(** The cells of column [col], read row by row, are the column. *)
Lemma field_transpose (col : string) (n : nat) (cs : list (string * Series))
  (s : Series) :
  Forall (fun c => List.length (snd c) = n) cs ->
  assoc col cs = Some s ->
  map (field col) (transpose n cs) = map Some s.
Proof.
  induction 1 as [|[name s0] cs Hs Hcs IH]; simpl; [discriminate|].
  simpl in Hs. intros Hcol. rewrite map_map. simpl.
  pose proof (transpose_length n cs Hcs) as HT.
  destruct (String.eqb col name).
  - inversion Hcol; subst s0.
    rewrite <- (map_fst_combine s (transpose n cs)) at 2 by congruence.
    now rewrite map_map.
  - rewrite <- (IH Hcol).
    rewrite <- (map_snd_combine s0 (transpose n cs)) at 2 by congruence.
    now rewrite map_map.
Qed.

Lemma rows_field (col : string) (d : DataFrame) (s : Series) :
  well_formed d -> getitem col d = Returned s ->
  map (fun r : row => field col (snd r)) (rows d) = map Some s.
Proof.
  intros [Hlen _] Hget. unfold getitem in Hget.
  destruct (assoc col (columns d)) as [s'|] eqn:Hs; inversion Hget; subst s'.
  unfold rows.
  rewrite <- (field_transpose col (len d) (columns d) s Hlen Hs).
  rewrite <- (map_snd_combine (index d) (transpose (len d) (columns d))) at 2
    by (rewrite transpose_length; auto).
  now rewrite map_map.
Qed.

Lemma rows_column (col : string) (d : DataFrame) (s : Series) :
  well_formed d -> getitem col d = Returned s ->
  map (cell_of col) (rows d) = s.
Proof.
  intros Hwf Hget. pose proof (rows_field col d s Hwf Hget) as H.
  clear Hget. revert H. generalize (rows d).
  induction s as [|c s IH]; intros [|r l] H;
    simpl in *; try reflexivity; try discriminate.
  inversion H as [[Hr Hl]]. unfold cell_of at 1. rewrite Hr. f_equal. auto.
Qed.

Lemma rows_have_field (col : string) (d : DataFrame) (s : Series) :
  well_formed d -> getitem col d = Returned s ->
  Forall (fun r : row => field col (snd r) = Some (cell_of col r)) (rows d).
Proof.
  intros Hwf Hget. pose proof (rows_field col d s Hwf Hget) as H.
  clear Hget. revert H. generalize (rows d).
  induction s as [|c s IH]; intros [|r l] H;
    simpl in *; try constructor; try discriminate.
  - inversion H as [[Hr Hl]]. unfold cell_of. now rewrite Hr.
  - inversion H. auto.
Qed.

Lemma getitem_take_rows (col : string) (m : list bool) (d : DataFrame) (s : Series) :
  getitem col d = Returned s ->
  getitem col (take_rows m d) = Returned (select m s).
Proof.
  unfold getitem, take_rows; simpl. induction (columns d) as [|[n s0] cs IH];
    simpl; [discriminate|].
  destruct (String.eqb col n); [intros H; inversion H; reflexivity | exact IH].
Qed.

Lemma column_names_take_rows (m : list bool) (d : DataFrame) :
  column_names (take_rows m d) = column_names d.
Proof. unfold column_names, take_rows; simpl. now rewrite map_map. Qed.

Lemma has_column_getitem (col : string) (d : DataFrame) :
  has_column col d = true -> exists s, getitem col d = Returned s.
Proof.
  unfold has_column, column_names, getitem.
  induction (columns d) as [|[n s0] cs IH]; simpl; [discriminate|].
  destruct (String.eqb col n); simpl; eauto.
Qed.

Lemma getitem_has_column (col : string) (d : DataFrame) (s : Series) :
  getitem col d = Returned s -> has_column col d = true.
Proof.
  unfold has_column, column_names, getitem.
  induction (columns d) as [|[n s0] cs IH]; simpl; [discriminate|].
  destruct (String.eqb col n); simpl; auto.
Qed.

(** ** Running the script *)

Lemma bind_ret {A B : Type} (a : A) (k : A -> script B) (st : state) :
  bind (ret a) k st = k a st.
Proof. reflexivity. Qed.

Lemma bind_lift {A B : Type} (o : outcome A) (a : A) (k : A -> script B)
  (st : state) :
  o = Returned a -> bind (lift o) k st = k a st.
Proof. intros ->. reflexivity. Qed.

Lemma bind_emit {B : Type} (e : ui_event) (k : unit -> script B) (st : state) :
  bind (emit e) k st = k tt (mkState (heap st) (page st ++ [e])).
Proof. reflexivity. Qed.

Lemma bind_new_frame {B : Type} (d : DataFrame) (k : loc -> script B) (st : state) :
  bind (new_frame d) k st
  = k (List.length (heap st)) (mkState (heap st ++ [d]) (page st)).
Proof. reflexivity. Qed.

Lemma bind_frame {B : Type} (l : loc) (d : DataFrame) (k : DataFrame -> script B)
  (st : state) :
  nth_error (heap st) l = Some d -> bind (frame l) k st = k d st.
Proof. intros H. unfold bind, frame. now rewrite H. Qed.

Lemma bind_df_getitem {B : Type} (l : loc) (col : string) (d : DataFrame)
  (s : Series) (k : Series -> script B) (st : state) :
  nth_error (heap st) l = Some d -> getitem col d = Returned s ->
  bind (df_getitem l col) k st = k s st.
Proof.
  intros H Hs. unfold df_getitem, bind, frame, lift. now rewrite H, Hs.
Qed.

Lemma bind_assoc {A B C : Type} (m : script A) (f : A -> script B)
  (g : B -> script C) (st : state) :
  bind (bind m f) g st = bind m (fun a => bind (f a) g) st.
Proof. unfold bind. destruct (m st) as [[a| |e] st']; reflexivity. Qed.

Lemma nth_error_last {A : Type} (l : list A) (x : A) :
  nth_error (l ++ [x]) (List.length l) = Some x.
Proof.
  rewrite nth_error_app2 by lia. now rewrite Nat.sub_diag.
Qed.

Lemma nth_error_keep {A : Type} (l k : list A) (n : nat) (x : A) :
  nth_error l n = Some x -> nth_error (l ++ k) n = Some x.
Proof.
  intros H. rewrite nth_error_app1; [exact H|].
  apply nth_error_Some. congruence.
Qed.

Lemma nth_error_update_other {A : Type} (l : list A) (n m : nat) (x : A) :
  n <> m -> nth_error (update l n x) m = nth_error l m.
Proof.
  revert n m; induction l as [|z l IH]; intros [|n] [|m] H; simpl;
    try reflexivity; try congruence.
  apply IH. congruence.
Qed.

(** ** The filter engine *)

Lemma series_ge_hour (lo : Z) (s : Series) :
  Forall int64_cell s ->
  series_ge s (VInt lo)
  = Returned (map (fun c => match c with VInt h => Some (lo <=? h) | _ => None end) s).
Proof.
  intros H. apply traverse_map. eapply Forall_impl; [|exact H].
  intros [z|f|t|b|] Hc; simpl in Hc; try contradiction; reflexivity.
Qed.

Lemma series_le_hour (hi : Z) (s : Series) :
  Forall int64_cell s ->
  series_le s (VInt hi)
  = Returned (map (fun c => match c with VInt h => Some (h <=? hi) | _ => None end) s).
Proof.
  intros H. apply traverse_map. eapply Forall_impl; [|exact H].
  intros [z|f|t|b|] Hc; simpl in Hc; try contradiction; reflexivity.
Qed.

Lemma series_ge_amt (lo : float) (s : Series) :
  Forall numeric_cell s ->
  series_ge s (VFloat lo)
  = Returned (map (fun c => match cell_to_float c with
                            | Some x => Some (PrimFloat.leb lo x)
                            | None => None
                            end) s).
Proof.
  intros H. apply traverse_map. eapply Forall_impl; [|exact H].
  intros [z|f|t|b|] Hc; simpl in Hc; try contradiction; reflexivity.
Qed.

Lemma series_le_amt (hi : float) (s : Series) :
  Forall numeric_cell s ->
  series_le s (VFloat hi)
  = Returned (map (fun c => match cell_to_float c with
                            | Some x => Some (PrimFloat.leb x hi)
                            | None => None
                            end) s).
Proof.
  intros H. apply traverse_map. eapply Forall_impl; [|exact H].
  intros [z|f|t|b|] Hc; simpl in Hc; try contradiction; reflexivity.
Qed.

(** The mask the script builds column by column is the row predicate,
    evaluated row by row. *)
Lemma filter_mask (hours : Z * Z) (amounts : float * float) (categories : list cell)
  (d : DataFrame) (hs ams cs : Series) :
  well_formed d ->
  getitem "hour" d = Returned hs -> Forall int64_cell hs ->
  getitem "amt" d = Returned ams -> Forall numeric_cell ams ->
  getitem "category" d = Returned cs ->
  map is_true
    (mask_and
       (mask_and
          (mask_and
             (mask_and
                (map (fun c => match c with VInt h => Some (fst hours <=? h) | _ => None end) hs)
                (map (fun c => match c with VInt h => Some (h <=? snd hours) | _ => None end) hs))
             (map (fun c => match cell_to_float c with
                            | Some x => Some (PrimFloat.leb (fst amounts) x)
                            | None => None
                            end) ams))
          (map (fun c => match cell_to_float c with
                         | Some x => Some (PrimFloat.leb x (snd amounts))
                         | None => None
                         end) ams))
       (isin cs categories))
  = map (satisfiesb hours amounts categories) (rows d).
Proof.
  intros Hwf Hh Hht Ha Hat Hc.
  pose proof (rows_have_field _ _ _ Hwf Hh) as Fh.
  pose proof (rows_have_field _ _ _ Hwf Ha) as Fa.
  pose proof (rows_have_field _ _ _ Hwf Hc) as Fc.
  rewrite <- (rows_column _ _ _ Hwf Hh) in Hht |- *.
  rewrite <- (rows_column _ _ _ Hwf Ha) in Hat |- *.
  rewrite <- (rows_column _ _ _ Hwf Hc).
  rewrite Forall_map in Hht, Hat.
  unfold isin, mask_and. rewrite !map_map, !map2_map, map_map.
  apply map_ext_in. intros r Hr.
  rewrite Forall_forall in Fh, Fa, Fc, Hht, Hat.
  specialize (Fh r Hr); specialize (Fa r Hr); specialize (Fc r Hr).
  specialize (Hht r Hr); specialize (Hat r Hr).
  unfold satisfiesb. rewrite Fh, Fa, Fc.
  unfold hour_withinb, amt_withinb.
  destruct (cell_of "hour" r) as [z|f|t|b|]; simpl in Hht; try contradiction;
    destruct (cell_of "amt" r) as [y|g|u|b'|]; simpl in Hat; try contradiction;
    simpl;
    repeat match goal with
           | |- context [Z.leb ?a ?b] => destruct (Z.leb a b)
           | |- context [PrimFloat.leb ?a ?b] => destruct (PrimFloat.leb a b)
           | |- context [existsb ?f ?l] => destruct (existsb f l)
           end; reflexivity.
Qed.

(** What lines 113-119 do on a dataset: two new frame objects holding the
    selected rows (the indexing result and its copy); nothing else changes. *)
Lemma apply_filters_run (df : loc) (d : DataFrame) (hours : Z * Z)
  (amounts : float * float) (categories : list cell) (st : state) :
  nth_error (heap st) df = Some d -> dataset d ->
  let selected := take_rows (map (satisfiesb hours amounts categories) (rows d)) d in
  apply_filters df hours amounts categories st
  = (Returned (List.length (heap st ++ [selected])),
     mkState ((heap st ++ [selected]) ++ [selected]) (page st)).
Proof.
  intros Hdf [Hwf [hs [Hh Hht]] [ams [Ha Hat]] [cs Hc]] selected.
  unfold apply_filters.
  rewrite (bind_df_getitem _ _ _ _ _ _ Hdf Hh).
  rewrite (bind_lift _ _ _ _ (series_ge_hour _ _ Hht)).
  rewrite (bind_df_getitem _ _ _ _ _ _ Hdf Hh).
  rewrite (bind_lift _ _ _ _ (series_le_hour _ _ Hht)).
  rewrite (bind_df_getitem _ _ _ _ _ _ Hdf Ha).
  rewrite (bind_lift _ _ _ _ (series_ge_amt _ _ Hat)).
  rewrite (bind_df_getitem _ _ _ _ _ _ Hdf Ha).
  rewrite (bind_lift _ _ _ _ (series_le_amt _ _ Hat)).
  rewrite (bind_df_getitem _ _ _ _ _ _ Hdf Hc).
  cbv zeta. rewrite (bind_frame _ _ _ _ Hdf).
  unfold boolean_index.
  rewrite (filter_mask hours amounts categories d hs ams cs Hwf Hh Hht Ha Hat Hc).
  fold selected. rewrite bind_new_frame.
  unfold copy, bind, frame, new_frame. cbn [heap page].
  now rewrite nth_error_last.
Qed.

Lemma hour_withinb_spec (lo hi : Z) (c : cell) :
  hour_withinb lo hi c = true <-> hour_within lo hi c.
Proof.
  unfold hour_withinb, hour_within. split.
  - destruct c as [h| | | |]; try discriminate.
    rewrite andb_true_iff, !Z.leb_le. eauto.
  - intros [h [-> Hh]]. rewrite andb_true_iff, !Z.leb_le. exact Hh.
Qed.

Lemma amt_withinb_spec (lo hi : float) (c : cell) :
  amt_withinb lo hi c = true <-> amt_within lo hi c.
Proof.
  unfold amt_withinb, amt_within. split.
  - destruct (cell_to_float c) as [x|]; try discriminate.
    rewrite andb_true_iff. eauto.
  - intros [x [-> Hx]]. now rewrite andb_true_iff.
Qed.

Lemma category_selectedb_spec (categories : list cell) (c : cell) :
  existsb (cell_eqb c) categories = true <-> category_selected categories c.
Proof. unfold category_selected. apply existsb_exists. Qed.

Lemma satisfiesb_spec (hours : Z * Z) (amounts : float * float)
  (categories : list cell) (r : row) :
  satisfiesb hours amounts categories r = true
  <-> satisfies hours amounts categories r.
Proof.
  unfold satisfiesb, satisfies. split.
  - destruct (field "hour" (snd r)) as [h|]; try discriminate.
    destruct (field "amt" (snd r)) as [a|]; try discriminate.
    destruct (field "category" (snd r)) as [c|]; try discriminate.
    rewrite !andb_true_iff, hour_withinb_spec, amt_withinb_spec,
      category_selectedb_spec.
    intros [[Hh Ha] Hc]. exists h, a, c. repeat split; assumption.
  - intros (h & a & c & -> & -> & -> & Hh & Ha & Hc).
    rewrite !andb_true_iff, hour_withinb_spec, amt_withinb_spec,
      category_selectedb_spec. repeat split; assumption.
Qed.

(** On text, membership in the selection is plain membership. *)
Lemma category_selected_text (categories : list cell) (s : string) :
  category_selected categories (VStr s) <-> In (VStr s) categories.
Proof.
  unfold category_selected. split.
  - intros [t [Hin Heq]]. destruct t as [z|f|t|b|]; simpl in Heq;
      try discriminate.
    apply String.eqb_eq in Heq. now subst.
  - intros Hin. exists (VStr s). split; [exact Hin|]. simpl.
    apply String.eqb_refl.
Qed.

Lemma dataset_take_rows (m : list bool) (d : DataFrame) :
  dataset d -> dataset (take_rows m d).
Proof.
  intros [Hwf [hs [Hh Hht]] [ams [Ha Hat]] [cs Hc]]. constructor.
  - now apply take_rows_well_formed.
  - exists (select m hs). split; [now apply getitem_take_rows | now apply select_Forall].
  - exists (select m ams). split; [now apply getitem_take_rows | now apply select_Forall].
  - exists (select m cs). now apply getitem_take_rows.
Qed.

Lemma rows_length (d : DataFrame) : well_formed d -> List.length (rows d) = len d.
Proof.
  intros [Hlen _]. unfold rows. rewrite length_combine, transpose_length by exact Hlen.
  unfold len. apply Nat.min_id.
Qed.

Lemma take_rows_all (m : list bool) (d : DataFrame) :
  well_formed d -> List.length m = len d -> Forall (fun b => b = true) m ->
  take_rows m d = d.
Proof.
  intros [Hlen _] Hm Hall. destruct d as [ix cs]. unfold take_rows, len in *.
  cbn [index columns] in *. f_equal.
  - now apply select_all.
  - rewrite <- (map_id cs) at 2. apply map_ext_Forall.
    eapply Forall_impl; [|exact Hlen]. intros [n s] Hs; simpl in *.
    f_equal. apply select_all; [congruence | assumption].
Qed.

WHAT THE TASK REQUIRES: Copy, without any change, the run of lines from the one with "intros [Hlen _]." through the end of the entries above.

ANSWER TO THIS PROBLEM:
  intros [Hlen _]. unfold rows. rewrite length_combine, transpose_length by exact Hlen.
  unfold len. apply Nat.min_id.
Qed.

Lemma take_rows_all (m : list bool) (d : DataFrame) :
  well_formed d -> List.length m = len d -> Forall (fun b => b = true) m ->
  take_rows m d = d.
Proof.
  intros [Hlen _] Hm Hall. destruct d as [ix cs]. unfold take_rows, len in *.
  cbn [index columns] in *. f_equal.
  - now apply select_all.
  - rewrite <- (map_id cs) at 2. apply map_ext_Forall.
    eapply Forall_impl; [|exact Hlen]. intros [n s] Hs; simpl in *.
    f_equal. apply select_all; [congruence | assumption].
Qed.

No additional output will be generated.